I’m so excited about my latest contribution to our research on “How To Become A Superstar Security Leader” (led by my fabulous colleagues Claire O’Malley and Chris McClean). I often get asked by clients and colleagues I speak with: “What does a modern-day CISO look like? What qualities do great CISOs have?” This can be a somewhat controversial topic for many, as the debate often rages around binary elements (e.g., technical versus nontechnical; charismatic versus dull). And yet there is so much more to it.

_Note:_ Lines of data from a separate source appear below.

(** The two threads in lockstep. *)
Lemma lockstep ts ts' d :
  idle d -> Z.of_nat (length (deferred_builds_ d)) + Z.of_nat (length ts) <= 255 ->
  exists d', rtc step (Pushing (ts ++ ts'), Top, d) (Pushing ts', Top, d') /\ idle d' /\
    length (deferred_builds_ d') = (length (deferred_builds_ d) + length ts)%nat.
Proof.
  revert d. induction ts as [|t ts IH]; intros d Hid Hlen; cbn in *; [exists d; split_and!; [done..|lia]|].
  destruct (write_one (Pushing (ts ++ ts')) d t (proj1 Hid)) as (s & m & dev & Hr).
  destruct (report_idle d t dev s m Hid) as [Hid' El]; [lia|].
  destruct (IH _ Hid') as (d' & Hr' & Hid'' & El'); [lia|]. exists d'. split_and!; [|done|lia].
  eapply rtc_l; [apply step_host, push_task, idle_full, Hid|]. by etrans.
Qed.

Lemma init_idle dev tasks : exists d, init dev tasks = (Pushing tasks, Top, d) /\ idle d /\ deferred_builds_ d = [].
Proof. by eexists. Qed.

(** ** Theorems *)


(** C33: both waits of the deferred writer go wrong for some interleaving,
    whatever the tables are and without any spurious wakeup.  A worker that waits
    for a task when the host asks it to stop goes on to read past the end of the
    vector, because it does not test the condition again; and a host that is woken
    by the end of a task, before the worker has stopped, waits again without
    holding the mutex. *)
Theorem deferred_undefined (dev : Dev) (tasks : list Task) (Hfew : Z.of_nat (length tasks) <= 255) :
  (exists h d, rtc step (init dev tasks) (h, OutOfBounds, d)) /\
  (tasks <> [] -> exists w d, rtc step (init dev tasks) (WaitsUnlocked, w, d)).
Proof.
  destruct (init_idle dev tasks) as (d0 & -> & Hid0 & El0). split.
  - destruct (lockstep tasks [] d0 Hid0) as (d & Hr & (Ei & El & Ed) & _); [rewrite El0; cbn; lia|].
    rewrite app_nil_r in Hr. exists (WaitDone false), (set_last d).
    etrans; [exact Hr|]. eapply rtc_l; [apply step_worker, task_wait; [lia|done]|].
    eapply rtc_l; [by apply step_host, close|]. cbn. eapply rtc_l; [apply step_worker, task_woken|].
    unfold take_task. cbn. by rewrite Ei, Nat2Z.id, lookup_ge_None_2 by lia.
  - intros Hne. destruct (exists_last Hne) as (ts & t & ->). rewrite length_app in Hfew. cbn in Hfew.
    destruct (lockstep ts [t] d0 Hid0) as (d & Hr & Hid & El); [rewrite El0; cbn; lia|].
    destruct (write_one (WaitDone false) (set_last d) t) as (s & m & dev' & Hw); [apply Hid|].
    eexists Top, _. etrans; [exact Hr|]. eapply rtc_l; [apply step_host, push_task, idle_full, Hid|].
    eapply rtc_l; [apply step_host, close, Hid|]. etrans; [exact Hw|]. cbn.
    eapply rtc_l; [apply step_host, join_unlock|]. eapply rtc_once, step_host, join_again.
    rewrite (proj1 (proj2 (proj2 (proj2 (report_same _ _ _))))). apply Hid.
Qed.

When I entered the profession 20 years ago (eek!), most if not all CISOs I knew had a technology background. They attracted like individuals, and technical security skills were the only ones exalted. I clearly remember the day in my very early career when I was asked if I wanted to enter the “hacking” or the “policy” side of security — so binary. Mercifully, these days are over. Security is now a multidisciplinary profession where you can generalize or specialize as much or as little as you choose. We need everybody here! And we need all sorts of skills.

With a skills shortage looming, the change in customer expectations of security, a significant gender diversity issue, and a highly complex technology and business landscape, the requirements for a CISO have changed. Your business and your team need a new breed of security and a superstar CISO. In this new world, top CISOs are ones who are most adept at harmonizing security! This has nothing to do with purist qualities such as a dashing personality, technical skills, or any other single skill; CISO superstardom is about thoughtful tactics.

Our research urges CISOs to be the security leader that their fellow executives want in the room. To do this:

  • Explain why security matters by using stories, tying security to business objectives, and communicating with the board, not just reporting to it.
  • Know your technology touchpoints.
  • Prioritize employee growth potential by investing in raw diverse talent, hiring women, creating a supportive culture, and empowering your team.

It also speaks to the crucial personal skills of a CISO that we don’t often talk about, such as the skills of courage (to take a stand on critical issues) and personal resilience (to keep fighting through the many setbacks that security will encounter).

I’m looking forward to hearing everyone’s thoughts and experiences of what makes a superstar CISO.